ノルボルネン基質とその後の逆電子需要Diels-Alder反応を伴うリポ酸リガーゼを使用した2段階のタンパク質標識

緊張したアルケンとテトラジンの間の逆電子需要のディールスアルダー環状付加（DAINV）は、生体分子の特定の標識に適用された非常に生物検正孔反応です。この研究では、酵素リポ酸リガーゼA（LPLA（W37V））の変異体を使用して、高度に安定したノルボルネン誘導体の特定のペプチド配列への付着に基づいて、タンパク質の部位固有の標識のための2段階の標識プロトコルを提示します。、続いて、生物系統dainvを介してノルボルネン部分にテトラジン修飾フルオロフォアの共有結合を付着させます。標準化されたHPLCプロトコルを使用して、13レシドリポ酸アクセプターペプチド（LAP）への選択的酵素付着について、15種類のノルボルネン誘導体を調査しました。最後に、この2段階の標識戦略を使用して、サイト固有の方法で細胞溶解物のタンパク質を標識し、生細胞で細胞表面標識を実行しました。

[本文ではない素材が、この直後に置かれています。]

(** X18.  Every state made by [from_schedule_batch] and the methods of
    the class, in any order, [filter_batch] being given indices that
    name rows, has its four parameter arrays aligned row by row, holds
    no logit bias, and has [is_all_greedy] set only when every row has
    [top_k <= 1]; merging another such state into it raises no
    exception. *)
Theorem derived_states_well_formed (s : BatchInfo) :
  derived s ->
  well_formed s ∧
  ∀ other, derived other -> (merge_batch other s).2 = Ok tt.
Proof.
  intros Hs. pose proof (derived_well_formed s Hs) as Hw.
  split; [exact Hw|]. intros other Ho.
  destruct Hw as (_ & Hb & _).
  destruct (derived_well_formed other Ho) as (_ & Hb' & _).
  pose proof (merge_batch_run s other) as Hrun. cbn zeta in Hrun.
  rewrite Hb, Hb' in Hrun. cbn in Hrun. tauto.
Qed.

(** *** Further properties of update_penalties *)

(** X19.  What [update_penalties] leaves, read off the penalizers: the
    scaling penalties are those of the last prepared repetition
    penalizer, the linear penalties are the other prepared penalizers
    applied in order to a zero tensor sized by the orchestrator's batch,
    and each buffer is absent when no prepared penalizer feeds it. *)
Theorem update_penalties_contributors (self : BatchInfo)
    (orch : Orchestrator) :
  penalizer_orchestrator self = Some orch ->
  let s' := update_penalties self in
  scaling_penalties s'
    = cumulated_repetition_penalties <$> last (scaling_contributors orch) ∧
  linear_penalties s'
    = match linear_contributors orch with
      | [] => None
      | ps => Some (apply_all ps
                      (torch_zeros (batch_size orch) (vocab_size self)))
      end ∧
  same_rows self s' ∧
  penalizer_orchestrator s' = Some orch.
Proof.
  intros Ho. cbn zeta. rewrite (update_penalties_unfold self orch Ho).
  rewrite penalty_fold. cbn. unfold scaling_contributors, linear_contributors.
  split_and!; [by destruct (last _)|by destruct (List.filter _ _)
              |by unfold same_rows|exact Ho].
Qed.

(** *** Further properties of update_regex_vocab_mask *)

Lemma fill_loop_length (i : nat) (gs : list (option G)) (mask : Tensor MaskRow) :
  (∀ g m j, length (fill_vocab_mask g m j) = length m) ->
  length (fill_loop i gs mask) = length mask.
Proof.
  intros Hfill. revert i mask.
  induction gs as [|[g|] gs IH]; intros i mask; cbn; [done| |apply IH].
  by rewrite IH, Hfill.
Qed.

Inverse-electron-demand Diels-Alder cycloaddition (DAinv ) between strained alkenes and tetrazines is a highly bio-orthogonal reaction that has been applied in the specific labeling of biomolecules. In this work we present a two-step labeling protocol for the site-specific labeling of proteins based on attachment of a highly stable norbornene derivative to a specific peptide sequence by using a mutant of the enzyme lipoic acid ligase A (LplA(W37V) ), followed by the covalent attachment of tetrazine-modified fluorophores to the norbornene moiety through the bio-orthogonal DAinv  . We investigated 15 different norbornene derivatives for their selective enzymatic attachment to a 13-residue lipoic acid acceptor peptide (LAP) by using a standardized HPLC protocol. Finally, we used this two-step labeling strategy to label proteins in cell lysates in a site-specific manner and performed cell-surface labeling on living cells.